Продлить срок сохранения карантинно-пограничных пунктов ГПУ на годичный срок, т. е. до 1 октября 1924 года, и в связи с этим поручить Наркомфину совместно с Наркомвнуделом внести в Совнарком проект постановления о дополнительном ассигновании кредитов, потребных на расходы по приему из-за границы людских контингентов».

Большая часть тогдашней эмиграции – это бывшие военнослужащие белой армии, в основном офицеры, сравнительно молодые, одинокие и неплохо образованные мужчины. Немногие пытались за границей начать новую жизнь, найти работу, завести семью, интегрироваться в окружающее их общество. В основном жили надеждой на возвращение в Россию и готовы были за это сражаться. Вождем их был генерал Александр Павлович Кутепов, который возглавил Русский общевоинский союз (РОВС), объединивший остатки белой армии, покинувшей родину. Кутепов не смирился ни с поражением белой армии, ни с эмигрантским положением.

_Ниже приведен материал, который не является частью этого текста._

(* ===== verification/Trace.v ===== *)
(** * The agent under any sequence of requests

    [serve] runs one event of the agent to completion: a request of any of the seven kinds,
    a tick of the pressure monitor or a message of the etcd watches.  A panic ends the
    request's task; the shared state stays as it was left.  The theorems relate every
    reachable state to what the clients were told. *)
From S2P Require Import Prelude Float64 Pool Block Allocator Policy Lru Index RemoteIndex Placement Config Metadata Pressure Grpc Service.
Local Open Scope Z_scope.

Inductive request (wire : Type) :=
  | ReqLookup (req : LookupRequest)
  | ReqBatch (req : BatchLookupRequest)
  | ReqStore (now : Z) (stream : store_stream)
  | ReqGet (req : GetRequest)
  | ReqDelete (prefix_hash : bytes)
  | ReqStats
  | ReqHealth (uptime : Z)
  | ReqTick
  | ReqWatch (msg : watch_msg wire).
Arguments ReqLookup {wire} req.
Arguments ReqBatch {wire} req.
Arguments ReqStore {wire} now stream.
Arguments ReqGet {wire} req.
Arguments ReqDelete {wire} prefix_hash.
Arguments ReqStats {wire}.
Arguments ReqHealth {wire} uptime.
Arguments ReqTick {wire}.
Arguments ReqWatch {wire} msg.

Inductive reply :=
  | RepLookup (r : result LookupResponse Status)
  | RepBatch (r : result BatchLookupResponse Status)
  | RepStore (r : result StoreResponse Status)
  | RepGet (r : result (list (result GetPayload Status)) Status)
  | RepDelete (r : result DeleteResponse Status)
  | RepStats (r : result StatsResponse Status)
  | RepHealth (r : result HealthResponse Status)
  | RepDone.

Definition is_delete {wire} (rq : request wire) : bool :=
  match rq with ReqDelete _ => true | _ => false end.

Definition set_pressure (level : Z) (s : CacheService) : CacheService :=
  let st := cs_state s in
  set_state (mkAgentState (as_allocator st) (as_index st) (as_node_id st) (as_config st) (as_metadata st)
               level (as_remote_index st) (as_hash_ring st)) s.
Definition set_cluster (ri : option RemoteIndex) (hr : option HashRing) (s : CacheService) : CacheService :=
  let st := cs_state s in
  set_state (mkAgentState (as_allocator st) (as_index st) (as_node_id st) (as_config st) (as_metadata st)
               (as_pressure_level st) ri hr) s.

(** One turn of the monitor [main] starts with the configured thresholds. *)
Definition monitor_turn : M CacheService unit :=
  st ← on_allocator al_stats;
  modify (λ s, let mem := cfg_memory (as_config (cs_state s)) in
    set_pressure (pressure_tick (cfg_pressure_warn mem) (cfg_pressure_critical mem) (cfg_pressure_reject mem)
                    st (as_pressure_level (cs_state s))).1 s).

Section serve.
Context {wire : Type} `{!Codec wire}.
Context (sha256 : bytes → bytes) (crc32 : bytes → Z) (pad : bytes).

(** The watches update the remote index and the ring the service reads. *)
Definition watch_turn (m : watch_msg wire) : M CacheService unit := modify (λ s,
  match as_remote_index (cs_state s) with
  | None => s
  | Some ri =>
      match watch_step sha256 (ri, as_hash_ring (cs_state s)) m with
      | Some (ri', hr') => set_cluster (Some ri') hr' s
      | None => s
      end
  end).

Definition serve (rq : request wire) : M CacheService reply :=
  match rq with
  | ReqLookup req => r ← lookup sha256 req; mret (RepLookup r)
  | ReqBatch req => r ← batch_lookup sha256 req; mret (RepBatch r)
  | ReqStore now stream => r ← store sha256 crc32 pad now stream; mret (RepStore r)
  | ReqGet req => r ← get_now sha256 crc32 req; mret (RepGet r)
  | ReqDelete h => r ← delete_key h; mret (RepDelete r)
  | ReqStats => r ← stats; mret (RepStats r)
  | ReqHealth t => r ← health t; mret (RepHealth r)
  | ReqTick => monitor_turn;; mret RepDone
  | ReqWatch m => watch_turn m;; mret RepDone
  end.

В Москве исходили из того, что бывшие офицеры белой армии по-прежнему готовятся к вооруженному выступлению против советской власти. Эмиграция, Русский общевоинский союз считались источником постоянной опасности. Конечно, в 1930-х годах остатки белой армии, рассеянные по Европе, лишь с большой натяжкой можно было рассматривать как непосредственную угрозу для страны.